-- To do --
Comb the records below for the string "pose" and copy each line where it turns up.

-- Entries shown --
(** The product [float64(c) * 10], truncated to an integer, is within 2
    of [10 * c] when [10 * c] is below 2^55, and differs from it only
    when [10 * c] is 2 modulo 4. *)
Lemma float64_mul_ten (c : Z) :
  0 < c -> 10 * c < 2 ^ 55 ->
  exists V,
    float64_trunc (float64_mul (float64_of_int c) (float64_of_int 10)) = Some V
    /\ (V = 10 * c
        \/ (10 * c) mod 4 = 2 /\ (V = 10 * c - 2 \/ V = 10 * c + 2)).
Proof.
  intros Hc Hlt. destruct c as [|c|c]; try lia.
  pose proof (digits_bounds c) as Hb.
  assert (0 < digits c) as Hdpos by (unfold digits; lia).
  assert (digits c <= 52) as Hd.
  { destruct (Z.le_gt_cases (digits c) 52) as [?|Hgt]; [assumption|].
    assert (2 ^ 52 <= 2 ^ (digits c - 1)) by (apply Z.pow_le_mono_r; lia).
    lia. }
  destruct (float64_of_int_exact c ltac:(lia)) as (cm & Hcm & Hdcm & ->).
  rewrite float64_of_int_10. unfold float64_mul, SFmul. cbn [xorb].
  set (z := 102 - digits c).
  assert (Zpos (cm * 5629499534213120) = (10 * Zpos c) * 2 ^ z) as HM.
  { rewrite Pos2Z.inj_mul, Hcm. unfold z.
    replace (102 - digits c) with ((53 - digits c) + 49) by lia.
    rewrite Z.pow_add_r by lia. change (2 ^ 49) with 562949953421312. lia. }
  assert (digits c - 53 + -49 = - z) as -> by (unfold z; lia).
  set (X := (10 * c)%positive).
  assert (Zpos X = 10 * Zpos c) as HX by (unfold X; lia).
  rewrite <- HX in HM |- *.
  pose proof (digits_bounds X) as HbX.
  assert (digits c <= digits X) as HdX by (apply digits_mono; lia).
  destruct (Z.lt_ge_cases (Zpos X) (2 ^ 53)) as [H53|H53].
  - (* the product is exact, with an exponent that is not positive *)
    assert (digits X <= 53) as HdX53.
    { destruct (Z.le_gt_cases (digits X) 53) as [?|Hgt]; [assumption|].
      assert (2 ^ 53 <= 2 ^ (digits X - 1)) by (apply Z.pow_le_mono_r; lia).
      lia. }
    destruct (float64_of_int_exact X HdX53) as (xm & Hxm & Hdxm & _).
    rewrite (binary_round_aux_exact false _ xm (z - (53 - digits X)) (- z)).
    + exists (Zpos X). split; [|left; reflexivity].
      rewrite float64_trunc_finite.
      replace (- z + (z - (53 - digits X))) with (digits X - 53) by lia.
      destruct (Z.ltb_spec (digits X - 53) 0).
      * rewrite Hxm. replace (- (digits X - 53)) with (53 - digits X) by lia.
        rewrite Z.div_mul by (apply Z.pow_nonzero; lia). reflexivity.
      * assert (digits X = 53) as E by lia.
        rewrite Hxm, E. change (53 - 53) with 0.
        rewrite Z.pow_0_r, !Z.mul_1_r. reflexivity.
    + unfold z. lia.
    + rewrite HM, Hxm, <- Z.mul_assoc, <- Z.pow_add_r by (unfold z; lia).
      f_equal. f_equal. lia.
    + exact Hdxm.
    + unfold z. lia.
  - destruct (Z.lt_ge_cases (Zpos X) (2 ^ 54)) as [H54|H54].
    + (* one bit is dropped, and it is zero *)
      assert (digits (5 * c) = 53) as Hd5
        by (apply digits_unique; change (53 - 1) with 52; lia).
      rewrite (binary_round_aux_exact false _ (5 * c) (z + 1) (- z)).
      * exists (Zpos X). split; [|left; reflexivity].
        rewrite float64_trunc_finite.
        replace (- z + (z + 1)) with 1 by lia.
        change (1 <? 0) with false. cbv iota. change (2 ^ 1) with 2.
        f_equal. lia.
      * unfold z. lia.
      * rewrite HM, Z.pow_add_r by (unfold z; lia). lia.
      * exact Hd5.
      * lia.
    + (* two bits are dropped *)
      destruct (Z.even (Zpos c)) eqn:Hev.
      * (* both are zero *)
        apply Z.even_spec in Hev as [h Hh].
        assert (0 < h) as Hhpos by lia.
        destruct h as [|h|h]; try lia.
        assert (digits (5 * h) = 53) as Hd5
          by (apply digits_unique; change (53 - 1) with 52; lia).
        rewrite (binary_round_aux_exact false _ (5 * h) (z + 2) (- z)).
        -- exists (Zpos X). split; [|left; reflexivity].
           rewrite float64_trunc_finite.
           replace (- z + (z + 2)) with 2 by lia.
           change (2 <? 0) with false. cbv iota. change (2 ^ 2) with 4.
           f_equal. lia.
        -- unfold z. lia.
        -- rewrite HM, Z.pow_add_r by (unfold z; lia). lia.
        -- exact Hd5.
        -- lia.
      * (* the dropped bits are 10: a tie *)
        rewrite <- Z.negb_odd in Hev. apply negb_false_iff in Hev.
        apply Z.odd_spec in Hev as [h Hh].
        assert (0 < 5 * h + 2) as Hm0 by lia.
        destruct (5 * h + 2) as [|m0|m0] eqn:Hm0'; try lia.
        assert (digits m0 = 53) as Hdm0
          by (apply digits_unique; change (53 - 1) with 52; lia).
        rewrite (binary_round_aux_tie false _ m0 (z + 2) (- z)).
        -- rewrite float64_trunc_finite.
           replace (- z + (z + 2)) with 2 by lia.
           change (2 <? 0) with false. cbv iota. change (2 ^ 2) with 4.
           assert ((10 * Zpos c) mod 4 = 2) as Hmod.
           { replace (10 * Zpos c) with (2 + (5 * h + 2) * 4) by lia.
             rewrite Z.mod_add by lia. reflexivity. }
           destruct (Z.even (Zpos m0)).
           ++ exists (Zpos m0 * 4). split; [reflexivity|]. right.
              split; [exact Hmod|]. left. lia.
           ++ exists (Zpos (Pos.succ m0) * 4). split; [reflexivity|]. right.
              split; [exact Hmod|]. right. lia.
        -- unfold z. lia.
        -- rewrite HM. replace (z + 2 - 1) with (z + 1) by lia.
           rewrite Z.pow_add_r by (unfold z; lia). lia.
        -- exact Hdm0.
        -- lia.
        -- lia.
Qed.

-- Response to this exercise --
  pose proof (digits_bounds c) as Hb.
  pose proof (digits_bounds X) as HbX.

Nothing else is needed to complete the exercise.